Преследование активистов российской оппозиции историк, председатель правления общества «Мемориал» Арсений Рогинский в интервью Русской службе «Голоса Америки» назвал попытками запугать россиян и отбить у них желание ходить на акции протеста. Однако россияне, считает Рогинкий, которые год назад выходили на Болотную площадь, никогда этого не забудут, даже если уже перестали участвовать в оппозиционных митингах.
Роман Ошаров: Этот год фактически начался с массовых протестов, с митингов на Болотной площади и проспекте Сахарова. В этот год мы наблюдали за различными уличными акциями, видели беспорядки 6 мая, а скоро очередной крупный митинг оппозиции на Лубянке, назначенный на 15 декабря. Что вы можете сказать о том, как прошел этот год в плане протестов и борьбы с ними?
Арсений Рогинский: 10 декабря прошлого года я поверил, что в России появилось гражданское общество. Год назад на улицы вышли тысячи озабоченных судьбой своей страны граждан. Все исследователи говорили, что в России нет гражданского общества и быть не может. А если и признавали наличие гражданского общества, то лишь отдельные общественные организации как ростки этого общества. А тогда я его увидел. Я чувствую себя рядовым участником всех этих митингов и шествий. Я никогда даже близко не подходил к трибуне. По этому поводу могу сказать, что мне совершенно безразлично, кто и что там говорит с нее.
Для каждого участника подобных мероприятий — это, скорее всего, акт проявления своей личной гражданской ответственности.
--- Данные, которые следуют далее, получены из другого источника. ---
Lemma send_datagram_absent_state dgram next_hop s :
  consistent s →
  absent s (ipv4_numeric next_hop) →
  send_datagram dgram next_hop s =
  Done (mkNetworkInterface
          (ethernet_address_ s) (ip_address_ s)
          (ARPTable s ++
             [ARPTableEntry.mk false (ipv4_numeric next_hop) ETHERNET_ZERO 5000])
          (ReadyToBeSentQueue s ++
             [makeFrame (ethernet_address_ s) ETHERNET_BROADCAST
                        EthernetHeader.TYPE_ARP
                        (serialize_arp
                           (makeArp ARPMessage.OPCODE_REQUEST
                                    (ethernet_address_ s)
                                    (ipv4_numeric (ip_address_ s))
                                    ETHERNET_ZERO
                                    (ipv4_numeric next_hop)))])
          (IPQueues s ++ [IPQueue.mk (ipv4_numeric next_hop) [dgram]])).
Proof.
  intros Hcons Habs.
  unfold send_datagram, isEntryInARPTable, isEntryInIPQueues.
  rewrite (arp_lookup_absent _ _ Habs). simpl.
  rewrite (queue_lookup_absent _ _ (consistent_absent_no_queue _ _ Hcons Habs)).
  done.
Qed.

End InterfaceFacts.

(** ** The coherence of an ARP table with the IP queues *)

Lemma elem_of_pending_ips tbl ip :
  ip ∈ pending_ips tbl ↔
  ∃ e, e ∈ tbl ∧ ARPTableEntry.ip_address e = ip ∧
       ARPTableEntry.complete_entry e = false.
Proof.
  unfold pending_ips, arp_ips. rewrite list_elem_of_fmap. split.
  - intros (e & -> & He). apply list_elem_of_filter in He as [Hc He].
    by exists e.
  - intros (e & He & Hip & Hc). exists e. split; [done|].
    by apply list_elem_of_filter.
Qed.

Lemma elem_of_queue_ips qs ip :
  ip ∈ queue_ips qs ↔ ∃ q, q ∈ qs ∧ IPQueue.ip_address q = ip.
Proof.
  unfold queue_ips. rewrite list_elem_of_fmap. split.
  - intros (q & -> & Hq). by exists q.
  - intros (q & Hq & <-). by exists q.
Qed.

Lemma elem_of_arp_ips tbl ip :
  ip ∈ arp_ips tbl ↔ ∃ e, e ∈ tbl ∧ ARPTableEntry.ip_address e = ip.
Proof.
  unfold arp_ips. rewrite list_elem_of_fmap. split.
  - intros (e & -> & He). by exists e.
  - intros (e & He & <-). by exists e.
Qed.

Lemma consistent_coherent s :
  consistent s ↔ coherent (ARPTable s) (IPQueues s).
Proof.
  unfold consistent, coherent, holds_pending, has_queue.
  split; intros (H1 & H2 & H3); (split; [done|]; split; [done|]); intros ip.
  - by rewrite elem_of_pending_ips, elem_of_queue_ips.
  - by rewrite <- elem_of_pending_ips, <- elem_of_queue_ips.
Qed.

Lemma lookup_split {A} (l : list A) n x :
  l !! n = Some x →
  ∃ l1 l2, l = l1 ++ x :: l2 ∧
           (∀ y, <[n := y]> l = l1 ++ y :: l2) ∧
           delete n l = l1 ++ l2.
Proof.
  intros Hn. exists (take n l), (drop (S n) l).
  split; [by rewrite take_drop_middle|].
  split; [|by apply delete_take_drop].
  intros y. apply insert_take_drop. by eapply lookup_lt_Some.
Qed.

Lemma pending_ips_app l1 l2 :
  pending_ips (l1 ++ l2) = pending_ips l1 ++ pending_ips l2.
Proof. unfold pending_ips, arp_ips. by rewrite filter_app, fmap_app. Qed.

Lemma pending_ips_cons e l :
  pending_ips (e :: l) =
  if ARPTableEntry.complete_entry e then pending_ips l
  else ARPTableEntry.ip_address e :: pending_ips l.
Proof.
  unfold pending_ips, arp_ips. rewrite filter_cons.
  destruct (ARPTableEntry.complete_entry e); by case_decide.
Qed.

(* An entry is rewritten in place, keeping its IP and its state. *)
Lemma coherent_refresh l1 e e' l2 qs :
  coherent (l1 ++ e :: l2) qs →
  ARPTableEntry.ip_address e' = ARPTableEntry.ip_address e →
  ARPTableEntry.complete_entry e' = ARPTableEntry.complete_entry e →
  coherent (l1 ++ e' :: l2) qs.
Proof.
  intros (Hnd & Hq & Hiff) Hip Hc. unfold coherent, arp_ips in *.
  rewrite fmap_app, fmap_cons in *. rewrite Hip.
  split; [done|]. split; [done|]. intros ip. rewrite <- Hiff.
  rewrite !pending_ips_app, !pending_ips_cons, Hc, Hip. done.
Qed.

(* A Pending entry becomes Resolved and its queue is erased. *)
Lemma coherent_resolve l1 e e' l2 qs k q :
  coherent (l1 ++ e :: l2) qs →
  ARPTableEntry.complete_entry e = false →
  ARPTableEntry.ip_address e' = ARPTableEntry.ip_address e →
  ARPTableEntry.complete_entry e' = true →
  qs !! k = Some q →
  IPQueue.ip_address q = ARPTableEntry.ip_address e →
  coherent (l1 ++ e' :: l2) (delete k qs).
Proof.
  intros (Hnd & Hq & Hiff) Hc Hip Hc' Hk Hqip.
  rewrite (delete_as_filter IPQueue.ip_address qs k q Hq Hk).
  split; [|split].
  - unfold arp_ips in *. rewrite fmap_app, fmap_cons in *. by rewrite Hip.
  - by apply nodup_key_filter.
  - intros ip. rewrite pending_ips_app, pending_ips_cons, Hc'.
    rewrite elem_of_queue_ips.
    specialize (Hiff ip).
    rewrite pending_ips_app, pending_ips_cons, Hc, elem_of_queue_ips in Hiff.
    unfold arp_ips in Hnd. rewrite fmap_app, fmap_cons in Hnd.
    apply NoDup_app in Hnd as (Hnd1 & Hdisj & Hnd2).
    apply NoDup_cons in Hnd2 as [Hnotin2 Hnd2].
    assert (Hp1 : ARPTableEntry.ip_address e ∉ pending_ips l1).
    { intros Hin. apply elem_of_pending_ips in Hin as (x & Hx & Hxip & _).
      apply (Hdisj (ARPTableEntry.ip_address e)).
      - rewrite <- Hxip. by apply list_elem_of_fmap_2.
      - left. }
    assert (Hp2 : ARPTableEntry.ip_address e ∉ pending_ips l2).
    { intros Hin. apply elem_of_pending_ips in Hin as (x & Hx & Hxip & _).
      apply Hnotin2. rewrite <- Hxip. by apply list_elem_of_fmap_2. }
    rewrite elem_of_app, elem_of_cons in Hiff. rewrite elem_of_app.
    split.
    + intros Hin.
      assert (ip ≠ ARPTableEntry.ip_address e) by (intros ->; tauto).
      destruct (proj1 Hiff) as (q' & Hq' & Hq'ip); [tauto|].
      exists q'. split; [|done]. apply list_elem_of_filter. split; [|done].
      congruence.
    + intros (q' & Hq' & Hq'ip).
      apply list_elem_of_filter in Hq' as [Hne Hq'].
      destruct (proj2 Hiff) as [?|[?|?]]; [by exists q'|tauto| |tauto].
      congruence.
Qed.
Это можно назвать оппозицией или как-то иначе... Но, безусловно, это оппозиция, ведь эти люди недовольны очень многим в нашей стране. В этом смысле, это оппозиция. Вопрос в том, приведет ли это к каким-то конкретным изменениям? Никто не знает, крот истории роет незаметно.
Р.О.: Наверняка вы слышали недавнее заявление пресс-секретаря Владимира Путина Дмитрия Пескова о том, что Болотная площадь была «митингом сытых москвичей»?
А.Р.: Я читал эти высказывания. Мне кажется, что это как минимум поверхностная и неточная интерпретация того, что было на Болотной площади и Академика Сахарова. Или же пристрастная интерпретация. Я повторю, что на Болотную площадь вышли самые разные люди. Там были сытые и не сытые, были совсем голодные. Было много студентов, был мой сын, который стипендию в том семестре не получал. Поэтому смешно слышать о сытости и маленьких проблемах протестующих. Это все отговорки. Конечно, огромное количество самых серьезных проблем, прежде всего связанных со свободой, демократией и правом, вывели людей на митинги. Я думаю, что весь смысл митингов, которые мы наблюдали весь последний год концентрируется вокруг этих трех важнейших ценностей, которые никак не воцарятся в нашей стране.
Р.О.: Политик Борис Немцов считает, что «хвост не может критиковать собаку». Могут ли доверенные лица Путина, с которыми президент недавно встречался, объективно критиковать власть?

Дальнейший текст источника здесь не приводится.